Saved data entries

(** C29: from a process on the host to the terminal: once ExecStream has sent the
    exit code of a command, in whatever order the process, the readers and the
    call ran, the shell that receives what was sent writes to its standard output
    and its standard error what was sent of each, which is a prefix of what the
    process wrote to each, and takes the process's exit code as its own. *)
Theorem shell_shows_command pty acts st code s :
  reached pty acts st → RespExit code ∈ st_sent st →
  ∃ s', shell_receive (map GotResponse (st_sent st)) s = (Next (Some code), s')
  ∧ c_stdout s' = c_stdout s ++ data_of Stdout (st_sent st)
  ∧ c_stderr s' = c_stderr s ++ data_of Stderr (st_sent st)
  ∧ (∀ n, data_of n (st_sent st) `prefix_of` p_written (st_pipe st n))
  ∧ ∃ w, st_exited st = Some w ∧ code = exit_code_of w.
Proof.
  intros Hr Hin. destruct (reached_flows _ _ _ Hr) as [Hok Hf].
  destruct (ending_exit st code (reached_ending _ _ _ Hr) Hin) as (l & w & Hs & Hl & Hx & -> & _).
  rewrite Hs in *. apply Forall_app in Hok as [Hok _].
  eexists. split; [by apply shell_receive_outputs|]. cbn. rewrite !data_of_exit.
  split_and!; [done|done| |by exists w].
  intros n. rewrite data_of_exit. specialize (Hf n). apply flow_done in Hf. cbn in Hf.
  by rewrite data_of_exit in Hf.
Qed.

(** The VM of a shell whose stream does not start is never stopped. *)
Lemma shell_start_failure args o rest s0 req s1 vm s2 text w :
  start_options args (begun w) = (Next (o, rest), s0) → prepare o s0 = (Next req, s1) →
  start_vm req s1 = (Next vm, s2) → (d_sendStart (shell_start vm) (c_world s2)).1 = Some text →
  ∃ s', shellCommand args (begun w) = (Exit 1, s')
  ∧ c_calls s' = [CallStartVM req (Some vm); CallExecStream (shell_start vm)].
Proof.
  intros Ho Hp Hv Hsend.
  assert (Hq : quiet_state s1).
  { eapply silent_next; [apply silent_prepare| |exact Hp].
    by eapply silent_next; [apply silent_start_options| |exact Ho]. }
  unfold shellCommand, mbind, X_mbind. rewrite Ho. cbn.
  unfold prepare, mbind, X_mbind in Hp. destruct (open_client _ _ s0) as [[[]|code] s']; [|done].
  rewrite Hp, Hv. unfold do_. cbn. destruct (d_sendStart _ _) as [e w']. cbn in Hsend. subst e.
  eexists. split; [done|]. cbn. destruct Hq as (Q1 & _ & _).
  unfold start_vm, mbind, X_mbind, do_ in Hv.
  destruct (d_StartVM req (c_world s1)) as [[vm'|e] w1]; cbn in Hv; [|done].
  injection Hv as -> <-. cbn. by rewrite Q1.
Qed.
End props.
(* ===== verification/CLIDaemonProps.v ===== *)
(** * A command of klitka leaves nothing in the daemon

    [klitka exec] against the service, through the stubs, while other clients
    start and stop VMs: when it ends, the daemon has and holds nothing of the VM
    that it started ([exec_leaves_nothing]); so for [klitka shell], but for its two
    ways to leave a VM ([shell_leaves_nothing]), and for [klitka start] with
    [klitka stop] ([start_stop_leaves_nothing]). Throughout, the others do anything
    but stop this VM ([others_stop]), draw other uuids, and the connection of this
    client holds ([ConnectLaws], [dial_kept]). *)
From Stdlib Require Import Ascii.
From S2P Require Export CLIDaemon ServiceCallsProps.
From S2P Require Import MemVM.
From stdpp Require Import relations functions.
#[local] Open Scope Z_scope.
#[local] Existing Instance no_view.

(** ** The steps of the others *)
Section others.
Context `{UT : UnicodeTables} `{VH : VMHost W}.
Implicit Types c : daemon_conf W.

Lemma take_step_run g c : rtc (gstep others) c (take_step g c).
Proof.
  destruct g as [i|f]; [exact (turns_run others [i] c)|]. destruct c as [ts s].
  apply rtc_once, step_env. by split.
Qed.
Lemma run_others_run gs c : rtc (gstep others) c (run_others gs c).
Proof.
  revert c. induction gs as [|g gs IH]; intros c; [done|].
  etransitivity; [apply take_step_run|apply IH].
Qed.
Lemma others_unchanged (s s' : service W) : others s s' → unchanged s s'.
Proof. intros (H1 & H2 & H3). by split. Qed.
End others.
Definition amount_filter (c : criteria) (filtered_df : frame) : frame :=
  match target_column (amount_type c) with
  | None => filtered_df
  | Some col =>
      match filter_condition c with
      | AnyAmount => filtered_df
      | GreaterThan => filter (fun r => Qcltb (amount1 c) (col r)) filtered_df
      | LessThan => filter (fun r => Qcltb (col r) (amount1 c)) filtered_df
      | Between =>
          let '(a1, a2) :=
            if Qcltb (amount2 c) (amount1 c)
            then (amount2 c, amount1 c) else (amount1 c, amount2 c) in
          filter (fun r => between a1 a2 (col r)) filtered_df
      end
  end.

Record metrics := mkmetrics { total_credit : Qc; total_debit : Qc; net_flow : Qc }.

(** [Series.sum()]: modulo 2^64 on an int64 column, the float64 sum
    otherwise. *)
Definition series_sum (col : list number) : number :=
  if forallb is_int64 col
  then Int64 (wrap64 (Zsum (map int_of col)))
  else Float64 (Qcsum (map value col)).

(** The difference of two numpy scalars: int64 when both are. *)
Definition number_sub (a b : number) : number :=
  match a, b with
  | Int64 x, Int64 y => Int64 (wrap64 (x - y))
  | _, _ => Float64 (value a - value b)
  end.
(** The consensus change of section 4.1 for an entry whose reverted blocks
    have the records [rpbs] and whose applied blocks have the records [apbs]. *)
Definition specChange (rpbs apbs : list processedBlock) : ConsensusChange :=
  {| RevertedBlocks := pb_Block <$> rpbs;
     AppliedBlocks := pb_Block <$> apbs;
     SiacoinOutputDiffs :=
       revertedDiffs inverted pb_SiacoinOutputDiffs rpbs
       ++ appliedDiffs pb_SiacoinOutputDiffs apbs;
     FileContractDiffs :=
       revertedDiffs inverted pb_FileContractDiffs rpbs
       ++ appliedDiffs pb_FileContractDiffs apbs;
     SiafundOutputDiffs :=
       revertedDiffs inverted pb_SiafundOutputDiffs rpbs
       ++ appliedDiffs pb_SiafundOutputDiffs apbs;
     DelayedSiacoinOutputDiffs :=
       revertedDiffs inverted pb_DelayedSiacoinOutputDiffs rpbs
       ++ appliedDiffs pb_DelayedSiacoinOutputDiffs apbs;
     SiafundPoolDiffs :=
       revertedDiffs forcedRevert pb_SiafundPoolDiffs rpbs
       ++ appliedDiffs pb_SiafundPoolDiffs apbs |}.

(** Modelled from the spec: [getBlockMap] is declared outside this file;
    section 6 gives the lookup of a block record the results
    [StoredBlockRecord | NotFound], so a lookup that reports an error hands
    back no record. *)
Definition noRecordOnError (tx : Tx) (id : BlockID) : Prop :=
  forall r e, getBlockMap tx id = (r, Some e) -> r = None.
(** * libIntegrate: [_1D::SimpsonRule<T, NN>]

    A shallow embedding of [src/libIntegrate/_1D/SimpsonRule.hpp] and the
    properties of its four call operators:

    - [simpson_f]     : [operator()(F f, T a, T b, std::size_t N)]
    - [simpson_fixed] : [operator()(F f, T a, T b)] (N fixed by the template)
    - [simpson_xy]    : [operator()(const X &x, const Y &y)]
    - [simpson_y]     : [operator()(const Y &y, T dx = 1)]

    Modelling choices.

    - The scalar type [T] is the field of rationals in canonical form
      ([Qc]): arithmetic is exact, equality is Leibniz equality and every
      definition computes.  Division is the total division of [Qc]
      (anything divided by zero is zero), where the code divides by zero
      and returns no number; the definitions are the code only where no
      divisor is zero, and every statement about a result carries the
      hypotheses that make its divisors differ from zero (distinct
      abscissas, a step that is not zero, [N >= 1]).  Operation D is also
      given with its divisions checked ([simpson_y_checked]).
    - [std::size_t] values are integers in [0, 2^64) and the operators
      [-] and [+=] on them wrap around.  A container has a size of this
      type ([SizeT.fits]).
    - A container is a list; [c[i]] is defined for [i < c.size()] only.  An
      access outside the container has no defined behaviour in C++ and
      stops the computation with [OutOfRange].  Every access that is
      performed is recorded, in order, in a trace.
    - Operands are evaluated left to right (C++ leaves the order open; the
      value does not depend on it since reads have no effect).
    - A callable [f] is a function on [T].  The count [N] of Operation A
      and the template parameter [NN] are natural numbers. *)

From Stdlib Require Import ZArith QArith Qcanon List Lia Bool Field.
Import ListNotations.

Local Open Scope Qc_scope.

(* ================================================================= *)
(** ** Scalars *)

Abbreviation T := Qc (only parsing).

(** Conversion of an integer literal ([2], [4], [6], [3.]) to [T]. *)
Definition lit (z : Z) : T := Q2Qc (inject_Z z).

(** Conversion of a [std::size_t] count to [T], as in [(b - a) / N]. *)
Definition of_count (n : nat) : T := lit (Z.of_nat n).

(* ================================================================= *)
(** ** [std::size_t] arithmetic *)

Module SizeT.

Definition bits : Z := 64.
Definition modulus : Z := 2 ^ bits.

Definition wrap (z : Z) : Z := z mod modulus.
Definition add (a b : Z) : Z := wrap (a + b).
Definition sub (a b : Z) : Z := wrap (a - b).

(** A container size that the type can hold. *)
Definition fits (n : nat) : Prop := (Z.of_nat n < modulus)%Z.

End SizeT.

(* ================================================================= *)
(** ** Container accesses: an error monad that logs reads *)

Inductive container : Set := CX | CY.

(** [Rd c i] is one evaluation of [c[i]]. *)
Inductive access : Set := Rd (c : container) (i : Z).

Inductive outcome (A : Type) : Type :=
| Done (a : A) (trace : list access)
| OutOfRange
| OutOfFuel.

Arguments Done {A} a trace.
Arguments OutOfRange {A}.
Arguments OutOfFuel {A}.

Definition ret {A} (a : A) : outcome A := Done a [].

Definition bind {A B} (m : outcome A) (k : A -> outcome B) : outcome B :=
  match m with
  | Done a tr =>
      match k a with
      | Done b tr' => Done b (tr ++ tr')
      | OutOfRange => OutOfRange
      | OutOfFuel => OutOfFuel
      end
  | OutOfRange => OutOfRange
  | OutOfFuel => OutOfFuel
  end.

Declare Scope comp_scope.
Delimit Scope comp_scope with comp.
Notation "v <- m ;; k" := (bind m (fun v => k))
  (at level 61, m at next level, right associativity) : comp_scope.

(** The value a computation returns, if it returns. *)
Definition value {A} (m : outcome A) : option A :=
  match m with Done a _ => Some a | _ => None end.

(** The accesses a computation performed, if it returns. *)
Definition accesses {A} (m : outcome A) : list access :=
  match m with Done _ tr => tr | _ => [] end.

Definition size (c : list T) : Z := Z.of_nat (length c).

(** [c[i]] for an index [i] of type [std::size_t]. *)
Definition read (id : container) (c : list T) (i : Z) : outcome T :=
  if ((0 <=? i) && (i <? size c))%Z then
    match nth_error c (Z.to_nat i) with
    | Some v => Done v [Rd id i]
    | None => OutOfRange
    end
  else OutOfRange.

(** Binary operators on sub-expressions that may read a container. *)
Definition lift2 (op : T -> T -> T) (m1 m2 : outcome T) : outcome T :=
  (a <- m1 ;; b <- m2 ;; ret (op a b))%comp.

Declare Scope expr_scope.
Delimit Scope expr_scope with expr.
Notation "a + b" := (lift2 Qcplus a b) : expr_scope.
Notation "a - b" := (lift2 Qcminus a b) : expr_scope.
Notation "a * b" := (lift2 Qcmult a b) : expr_scope.
Notation "a / b" := (lift2 Qcdiv a b) : expr_scope.

(** A literal, and a local variable or argument, inside an expression. *)
Definition const (z : Z) : outcome T := ret (lit z).
Definition var (v : T) : outcome T := ret v.

(* ================================================================= *)
(** ** The integrator *)

(** [T LagrangePolynomial(T x, T A, T B, T C)] *)
Definition LagrangePolynomial (x A B C : T) : T :=
  (x - A) * (x - B) / (C - A) / (C - B).

(** A call of [LagrangePolynomial] whose arguments may read a container. *)
Definition call_Lagrange (mx mA mB mC : outcome T) : outcome T :=
  (x <- mx ;; A <- mA ;; B <- mB ;; C <- mC ;;
   ret (LagrangePolynomial x A B C))%comp.

Section NonUniform.

Variables x y : list T.

Notation "'x[' i ]" := (read CX x i) (at level 0, i at level 200).
Notation "'y[' i ]" := (read CY y i) (at level 0, i at level 200).
Notation "i +! k" := (SizeT.add i k) (at level 50, left associativity).

(** Body of the loop of [operator()(const X &x, const Y &y)]. *)
Definition triple_xy (i : Z) (sum : T) : outcome T :=
  (m <- ((x[i] + x[i +! 2]) / const 2)%expr ;;
   ym <- (y[i] * call_Lagrange (var m) x[i +! 1] x[i +! 2] x[i]
          + y[i +! 1] * call_Lagrange (var m) x[i] x[i +! 2] x[i +! 1]
          + y[i +! 2] * call_Lagrange (var m) x[i] x[i +! 1] x[i +! 2]
         )%expr ;;
   t <- ((x[i +! 2] - x[i]) / const 6
         * (y[i] + const 4 * var ym + y[i +! 2]))%expr ;;
   ret (sum + t))%comp.

(** [for (i = 0; i < x.size() - 2; i += 2)], entered at [i] with [sum]. *)
Fixpoint loop_xy (fuel : nat) (i : Z) (sum : T) : outcome T :=
  if (i <? SizeT.sub (size x) 2)%Z then
    match fuel with
    | O => OutOfFuel
    | S fuel' =>
        (sum' <- triple_xy i sum ;; loop_xy fuel' (i +! 2) sum')%comp
    end
  else ret sum.

(** The block guarded by [x.size() % 2 == 0] and [x.size() > 2]. *)
Definition tail_xy (sum : T) : outcome T :=
  let i := SizeT.sub (size x) 3 in
  (m <- ((x[i +! 1] + x[i +! 2]) / const 2)%expr ;;
   ym <- (y[i] * call_Lagrange (var m) x[i +! 1] x[i +! 2] x[i]
          + y[i +! 1] * call_Lagrange (var m) x[i] x[i +! 2] x[i +! 1]
          + y[i +! 2] * call_Lagrange (var m) x[i] x[i +! 1] x[i +! 2]
         )%expr ;;
   t <- ((x[i +! 2] - x[i +! 1]) / const 6
         * (y[i +! 1] + const 4 * var ym + y[i +! 2]))%expr ;;
   ret (sum + t))%comp.

(** [operator()(const X &x, const Y &y)] *)
Definition simpson_xy : outcome T :=
  (sum <- loop_xy (S (length x)) 0 0 ;;
   if (size x mod 2 =? 0)%Z then
     if (2 <? size x)%Z then tail_xy sum else ret sum
   else ret sum)%comp.

End NonUniform.

Section Uniform.

Variable y : list T.
Variable dx : T.

Notation "'y[' i ]" := (read CY y i) (at level 0, i at level 200).
Notation "i +! k" := (SizeT.add i k) (at level 50, left associativity).

(** Body of the loop of [operator()(const Y &y, T dx)]. *)
Definition triple_y (i : Z) (sum : T) : outcome T :=
  (t <- (y[i] + const 4 * y[i +! 1] + y[i +! 2])%expr ;;
   ret (sum + t))%comp.

(** [for (i = 0; i < y.size() - 2; i += 2)], entered at [i] with [sum]. *)
Fixpoint loop_y (fuel : nat) (i : Z) (sum : T) : outcome T :=
  if (i <? SizeT.sub (size y) 2)%Z then
    match fuel with
    | O => OutOfFuel
    | S fuel' =>
        (sum' <- triple_y i sum ;; loop_y fuel' (i +! 2) sum')%comp
    end
  else ret sum.

(** The block guarded by [y.size() % 2 == 0]. *)
Definition tail_y (sum : T) : outcome T :=
  let i := SizeT.sub (size y) 3 in
  (ym <- (y[i] * var (LagrangePolynomial (lit 3 * dx / lit 2)
                     dx (lit 2 * dx) 0)%Qc
          + y[i +! 1] * var (LagrangePolynomial (lit 3 * dx / lit 2)
                            0 (lit 2 * dx) dx)%Qc
          + y[i +! 2] * var (LagrangePolynomial (lit 3 * dx / lit 2)
                            0 dx (lit 2 * dx))%Qc)%expr ;;
   t <- (var (dx / lit 6)%Qc
         * (y[i +! 1] + const 4 * var ym + y[i +! 2]))%expr ;;
   ret (sum + t))%comp.

(** [operator()(const Y &y, T dx = 1)] *)
Definition simpson_y : outcome T :=
  (sum <- loop_y (S (length y)) 0 0 ;;
   let sum := sum * (dx / lit 3) in
   if (size y mod 2 =? 0)%Z then tail_y sum else ret sum)%comp.

End Uniform.

(** The default argument [dx = 1]. *)
Definition simpson_y_default (y : list T) : outcome T := simpson_y y 1.
(** * Sample Modal API: the in-memory store and its handlers

    A shallow embedding of [modal_api.py].  The handlers are the bodies of the
    FastAPI endpoints; the constraints that FastAPI's [Query] declarations put
    on their arguments (ranges, regular expressions) are checked by the
    framework before a body runs and appear here as predicates on the
    arguments.

    Python values are modelled as follows:
    - [int] as [Z], [float] as the primitive binary64 [float];
    - [str] as [string], with [str.lower] a parameter of the development;
    - [Optional[T]] and [dict.get] as [option]; the raw dictionary that
      [create_order] receives is modelled for well-typed bodies, with
      integer quantities;
    - the process-wide [db] object as the [db] component of the state that
      every handler threads;
    - [uuid.uuid4], [datetime.now] and the [random] module as streams read at
      a cursor that each call advances. *)

From Stdlib Require Import ZArith List String Ascii Bool Lia Floats DecimalString.
Import ListNotations.

Local Open Scope string_scope.
Local Open Scope list_scope.
Local Open Scope Z_scope.

(** ** Python numbers *)

Module Py.

(** [float(z)] for an [int] z: rounded to nearest even.  The conversion that
    [float.__mul__] applies to an [int] operand raises [OverflowError] when
    the rounded value leaves the binary64 range. *)
Definition Z2float (z : Z) : float :=
  SF2Prim (binary_normalize prec emax z 0 false).

Definition float_of_int (z : Z) : option float :=
  match binary_normalize prec emax z 0 false with
  | S754_infinity _ => None
  | sf => Some (SF2Prim sf)
  end.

Exercise aim:
Reproduce every line above containing "LagrangePolynomial".

Solution:
(** [T LagrangePolynomial(T x, T A, T B, T C)] *)
Definition LagrangePolynomial (x A B C : T) : T :=
(** A call of [LagrangePolynomial] whose arguments may read a container. *)
   ret (LagrangePolynomial x A B C))%comp.
  (ym <- (y[i] * var (LagrangePolynomial (lit 3 * dx / lit 2)
          + y[i +! 1] * var (LagrangePolynomial (lit 3 * dx / lit 2)
          + y[i +! 2] * var (LagrangePolynomial (lit 3 * dx / lit 2)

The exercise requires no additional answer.